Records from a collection
Start of Block

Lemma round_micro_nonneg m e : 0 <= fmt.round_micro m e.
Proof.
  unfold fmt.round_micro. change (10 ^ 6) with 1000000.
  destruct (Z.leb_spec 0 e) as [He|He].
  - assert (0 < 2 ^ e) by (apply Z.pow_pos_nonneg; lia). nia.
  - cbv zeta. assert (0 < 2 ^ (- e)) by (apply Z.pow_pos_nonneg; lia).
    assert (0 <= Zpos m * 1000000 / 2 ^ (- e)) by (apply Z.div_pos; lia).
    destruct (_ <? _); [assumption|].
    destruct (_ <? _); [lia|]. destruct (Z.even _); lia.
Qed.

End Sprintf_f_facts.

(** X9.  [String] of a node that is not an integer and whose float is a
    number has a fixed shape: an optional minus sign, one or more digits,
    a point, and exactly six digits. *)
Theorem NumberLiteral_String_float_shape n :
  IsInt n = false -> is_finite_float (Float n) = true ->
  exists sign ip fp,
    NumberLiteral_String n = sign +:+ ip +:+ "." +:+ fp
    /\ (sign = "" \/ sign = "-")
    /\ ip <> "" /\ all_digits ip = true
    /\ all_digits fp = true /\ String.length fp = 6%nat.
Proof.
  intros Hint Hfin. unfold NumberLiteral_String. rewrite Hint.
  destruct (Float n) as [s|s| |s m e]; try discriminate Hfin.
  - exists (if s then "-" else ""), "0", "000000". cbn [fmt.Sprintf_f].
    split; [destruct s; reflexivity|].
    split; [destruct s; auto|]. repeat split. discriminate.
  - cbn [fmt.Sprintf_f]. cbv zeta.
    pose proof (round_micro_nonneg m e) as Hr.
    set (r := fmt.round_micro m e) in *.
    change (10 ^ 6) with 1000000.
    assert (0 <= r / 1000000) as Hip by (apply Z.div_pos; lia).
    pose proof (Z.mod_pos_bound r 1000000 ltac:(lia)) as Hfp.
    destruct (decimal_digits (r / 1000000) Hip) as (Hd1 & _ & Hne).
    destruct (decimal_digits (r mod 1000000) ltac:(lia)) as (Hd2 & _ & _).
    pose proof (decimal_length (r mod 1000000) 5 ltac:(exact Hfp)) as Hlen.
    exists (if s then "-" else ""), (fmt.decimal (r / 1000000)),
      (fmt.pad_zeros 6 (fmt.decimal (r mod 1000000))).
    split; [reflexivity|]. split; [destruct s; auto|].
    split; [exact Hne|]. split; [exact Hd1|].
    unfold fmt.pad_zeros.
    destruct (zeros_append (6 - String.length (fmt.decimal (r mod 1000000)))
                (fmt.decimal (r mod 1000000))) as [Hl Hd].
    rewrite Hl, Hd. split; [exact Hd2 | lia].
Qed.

End of Block
Start of Block

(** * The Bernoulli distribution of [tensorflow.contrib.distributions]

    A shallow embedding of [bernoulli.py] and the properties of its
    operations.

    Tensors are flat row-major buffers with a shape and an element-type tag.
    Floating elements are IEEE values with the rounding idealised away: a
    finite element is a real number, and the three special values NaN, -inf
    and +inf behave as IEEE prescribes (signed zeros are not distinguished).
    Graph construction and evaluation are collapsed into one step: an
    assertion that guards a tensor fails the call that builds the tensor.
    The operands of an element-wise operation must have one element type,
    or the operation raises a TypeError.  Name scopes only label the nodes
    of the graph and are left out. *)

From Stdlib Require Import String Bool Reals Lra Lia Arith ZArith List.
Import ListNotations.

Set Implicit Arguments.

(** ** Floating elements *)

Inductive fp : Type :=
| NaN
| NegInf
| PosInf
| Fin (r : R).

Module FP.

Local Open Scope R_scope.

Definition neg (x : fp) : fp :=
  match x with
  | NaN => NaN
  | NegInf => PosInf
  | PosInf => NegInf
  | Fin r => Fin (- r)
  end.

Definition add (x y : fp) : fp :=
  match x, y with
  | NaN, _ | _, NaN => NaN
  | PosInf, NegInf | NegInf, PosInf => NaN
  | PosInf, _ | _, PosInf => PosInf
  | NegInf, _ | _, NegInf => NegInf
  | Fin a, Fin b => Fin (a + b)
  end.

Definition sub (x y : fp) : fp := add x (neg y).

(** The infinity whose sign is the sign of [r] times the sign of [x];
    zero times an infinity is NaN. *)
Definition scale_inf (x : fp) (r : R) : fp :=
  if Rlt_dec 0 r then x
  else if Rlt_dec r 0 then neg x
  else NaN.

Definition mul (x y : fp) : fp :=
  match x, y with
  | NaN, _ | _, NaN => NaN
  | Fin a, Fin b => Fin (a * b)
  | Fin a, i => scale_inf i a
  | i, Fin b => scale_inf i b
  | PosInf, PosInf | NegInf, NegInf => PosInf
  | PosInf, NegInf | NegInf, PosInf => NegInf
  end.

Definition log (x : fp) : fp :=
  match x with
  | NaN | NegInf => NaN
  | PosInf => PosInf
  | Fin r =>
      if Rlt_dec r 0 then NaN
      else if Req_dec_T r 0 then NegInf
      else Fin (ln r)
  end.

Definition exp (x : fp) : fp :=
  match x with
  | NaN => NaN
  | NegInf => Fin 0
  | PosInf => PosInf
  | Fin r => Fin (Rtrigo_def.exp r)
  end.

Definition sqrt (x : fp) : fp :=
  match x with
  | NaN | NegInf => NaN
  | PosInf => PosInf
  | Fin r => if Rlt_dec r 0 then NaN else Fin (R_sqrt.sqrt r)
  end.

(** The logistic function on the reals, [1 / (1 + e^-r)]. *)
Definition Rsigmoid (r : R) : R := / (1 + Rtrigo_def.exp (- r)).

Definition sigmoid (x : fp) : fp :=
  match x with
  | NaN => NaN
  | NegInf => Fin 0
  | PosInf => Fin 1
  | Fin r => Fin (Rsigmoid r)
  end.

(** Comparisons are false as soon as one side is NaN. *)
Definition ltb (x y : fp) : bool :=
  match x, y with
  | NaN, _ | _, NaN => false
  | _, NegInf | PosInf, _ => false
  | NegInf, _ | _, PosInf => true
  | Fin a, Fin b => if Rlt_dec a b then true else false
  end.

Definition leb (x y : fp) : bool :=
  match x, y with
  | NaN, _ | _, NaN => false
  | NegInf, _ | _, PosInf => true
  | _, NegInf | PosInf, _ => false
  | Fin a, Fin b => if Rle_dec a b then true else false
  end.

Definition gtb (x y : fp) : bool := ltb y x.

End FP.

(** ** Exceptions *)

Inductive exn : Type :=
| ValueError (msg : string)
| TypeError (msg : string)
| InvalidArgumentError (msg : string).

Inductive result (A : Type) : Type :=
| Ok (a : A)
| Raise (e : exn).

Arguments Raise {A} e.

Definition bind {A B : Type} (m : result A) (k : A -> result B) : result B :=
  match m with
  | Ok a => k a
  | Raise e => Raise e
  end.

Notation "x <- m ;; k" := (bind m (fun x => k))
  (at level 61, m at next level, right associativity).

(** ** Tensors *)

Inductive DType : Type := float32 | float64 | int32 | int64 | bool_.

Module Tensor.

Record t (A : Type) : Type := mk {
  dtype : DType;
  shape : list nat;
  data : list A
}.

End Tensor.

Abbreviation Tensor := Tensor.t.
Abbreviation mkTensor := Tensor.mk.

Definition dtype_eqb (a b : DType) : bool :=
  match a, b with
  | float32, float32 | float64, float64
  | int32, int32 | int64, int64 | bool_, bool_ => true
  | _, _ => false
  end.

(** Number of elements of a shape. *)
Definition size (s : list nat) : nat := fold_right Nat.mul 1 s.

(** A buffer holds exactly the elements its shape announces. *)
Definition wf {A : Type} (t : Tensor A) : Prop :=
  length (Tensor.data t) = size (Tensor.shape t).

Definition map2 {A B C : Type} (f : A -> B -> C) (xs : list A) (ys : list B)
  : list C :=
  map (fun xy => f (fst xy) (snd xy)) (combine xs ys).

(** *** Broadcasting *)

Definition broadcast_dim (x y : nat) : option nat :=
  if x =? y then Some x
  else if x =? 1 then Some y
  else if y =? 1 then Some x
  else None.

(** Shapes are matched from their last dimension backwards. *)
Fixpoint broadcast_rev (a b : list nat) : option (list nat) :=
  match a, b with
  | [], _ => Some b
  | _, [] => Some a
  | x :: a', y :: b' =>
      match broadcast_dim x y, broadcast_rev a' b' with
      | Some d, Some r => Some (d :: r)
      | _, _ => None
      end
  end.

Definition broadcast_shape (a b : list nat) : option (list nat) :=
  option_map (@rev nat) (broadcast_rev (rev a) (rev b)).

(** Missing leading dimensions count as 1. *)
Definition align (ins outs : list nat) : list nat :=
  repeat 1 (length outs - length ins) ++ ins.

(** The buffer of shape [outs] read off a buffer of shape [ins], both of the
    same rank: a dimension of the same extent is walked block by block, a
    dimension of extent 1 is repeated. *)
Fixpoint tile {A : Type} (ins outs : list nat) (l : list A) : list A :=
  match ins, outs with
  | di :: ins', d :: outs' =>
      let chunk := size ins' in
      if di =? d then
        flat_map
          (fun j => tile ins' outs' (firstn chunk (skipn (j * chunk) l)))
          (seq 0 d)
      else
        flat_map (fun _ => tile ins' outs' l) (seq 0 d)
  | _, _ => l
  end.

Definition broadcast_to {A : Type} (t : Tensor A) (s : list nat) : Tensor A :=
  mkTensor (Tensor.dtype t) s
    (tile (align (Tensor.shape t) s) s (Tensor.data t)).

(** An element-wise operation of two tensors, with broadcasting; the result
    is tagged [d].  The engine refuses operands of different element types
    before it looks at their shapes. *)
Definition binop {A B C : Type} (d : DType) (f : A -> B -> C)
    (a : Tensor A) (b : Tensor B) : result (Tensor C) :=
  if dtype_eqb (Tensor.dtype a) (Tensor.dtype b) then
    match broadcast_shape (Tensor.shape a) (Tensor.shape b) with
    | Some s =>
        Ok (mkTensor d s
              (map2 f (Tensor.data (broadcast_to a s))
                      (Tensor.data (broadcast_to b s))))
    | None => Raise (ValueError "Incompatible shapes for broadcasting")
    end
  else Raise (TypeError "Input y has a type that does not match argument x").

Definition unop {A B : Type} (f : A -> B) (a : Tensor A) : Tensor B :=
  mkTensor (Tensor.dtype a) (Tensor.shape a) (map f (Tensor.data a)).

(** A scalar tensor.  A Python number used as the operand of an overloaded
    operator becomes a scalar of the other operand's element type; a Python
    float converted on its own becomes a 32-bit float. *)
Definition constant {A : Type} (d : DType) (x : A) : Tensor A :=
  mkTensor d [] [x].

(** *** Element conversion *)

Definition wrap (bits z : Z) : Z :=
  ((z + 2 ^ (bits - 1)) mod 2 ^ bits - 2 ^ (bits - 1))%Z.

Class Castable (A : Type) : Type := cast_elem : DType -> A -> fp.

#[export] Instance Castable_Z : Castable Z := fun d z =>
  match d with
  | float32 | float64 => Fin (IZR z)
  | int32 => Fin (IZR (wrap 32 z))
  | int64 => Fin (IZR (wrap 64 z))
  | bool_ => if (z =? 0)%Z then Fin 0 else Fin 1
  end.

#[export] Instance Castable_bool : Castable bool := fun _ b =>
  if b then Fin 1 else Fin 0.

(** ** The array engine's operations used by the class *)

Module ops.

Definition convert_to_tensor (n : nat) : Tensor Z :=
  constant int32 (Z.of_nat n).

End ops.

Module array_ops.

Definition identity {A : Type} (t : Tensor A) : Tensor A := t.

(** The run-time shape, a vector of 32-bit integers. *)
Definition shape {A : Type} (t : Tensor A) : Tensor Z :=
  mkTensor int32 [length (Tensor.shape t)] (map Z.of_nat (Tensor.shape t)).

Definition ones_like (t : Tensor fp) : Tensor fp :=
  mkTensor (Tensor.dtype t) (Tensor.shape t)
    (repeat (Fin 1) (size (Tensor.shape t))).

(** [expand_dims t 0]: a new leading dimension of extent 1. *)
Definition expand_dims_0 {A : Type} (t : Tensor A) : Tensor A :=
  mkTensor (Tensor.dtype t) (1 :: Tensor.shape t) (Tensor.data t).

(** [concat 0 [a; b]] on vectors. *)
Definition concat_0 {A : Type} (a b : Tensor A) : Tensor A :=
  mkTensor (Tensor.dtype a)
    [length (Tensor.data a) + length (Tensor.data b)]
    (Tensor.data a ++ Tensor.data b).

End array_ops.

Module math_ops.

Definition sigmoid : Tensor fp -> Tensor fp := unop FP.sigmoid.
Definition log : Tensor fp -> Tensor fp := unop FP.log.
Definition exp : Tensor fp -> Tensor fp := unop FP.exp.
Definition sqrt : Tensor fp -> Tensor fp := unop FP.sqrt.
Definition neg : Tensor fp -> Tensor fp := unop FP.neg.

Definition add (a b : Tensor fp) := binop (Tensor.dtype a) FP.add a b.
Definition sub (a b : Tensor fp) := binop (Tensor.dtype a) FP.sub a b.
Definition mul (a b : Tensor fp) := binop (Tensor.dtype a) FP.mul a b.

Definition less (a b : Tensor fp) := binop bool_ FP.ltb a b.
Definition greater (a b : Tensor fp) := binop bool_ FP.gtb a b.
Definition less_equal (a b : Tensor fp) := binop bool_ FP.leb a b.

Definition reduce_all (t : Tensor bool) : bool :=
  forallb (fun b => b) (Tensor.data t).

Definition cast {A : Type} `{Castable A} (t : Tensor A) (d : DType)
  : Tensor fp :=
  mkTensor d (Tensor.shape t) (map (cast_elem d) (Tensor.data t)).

End of Block

Task requirements. Given the records above, reproduce precisely and only the lines between the line holding "Lemma round_micro_nonneg m" and the line holding "split; [destruct s; reflexivity|].", inclusive.

Expected answer.
Lemma round_micro_nonneg m e : 0 <= fmt.round_micro m e.
Proof.
  unfold fmt.round_micro. change (10 ^ 6) with 1000000.
  destruct (Z.leb_spec 0 e) as [He|He].
  - assert (0 < 2 ^ e) by (apply Z.pow_pos_nonneg; lia). nia.
  - cbv zeta. assert (0 < 2 ^ (- e)) by (apply Z.pow_pos_nonneg; lia).
    assert (0 <= Zpos m * 1000000 / 2 ^ (- e)) by (apply Z.div_pos; lia).
    destruct (_ <? _); [assumption|].
    destruct (_ <? _); [lia|]. destruct (Z.even _); lia.
Qed.

End Sprintf_f_facts.

(** X9.  [String] of a node that is not an integer and whose float is a
    number has a fixed shape: an optional minus sign, one or more digits,
    a point, and exactly six digits. *)
Theorem NumberLiteral_String_float_shape n :
  IsInt n = false -> is_finite_float (Float n) = true ->
  exists sign ip fp,
    NumberLiteral_String n = sign +:+ ip +:+ "." +:+ fp
    /\ (sign = "" \/ sign = "-")
    /\ ip <> "" /\ all_digits ip = true
    /\ all_digits fp = true /\ String.length fp = 6%nat.
Proof.
  intros Hint Hfin. unfold NumberLiteral_String. rewrite Hint.
  destruct (Float n) as [s|s| |s m e]; try discriminate Hfin.
  - exists (if s then "-" else ""), "0", "000000". cbn [fmt.Sprintf_f].
    split; [destruct s; reflexivity|].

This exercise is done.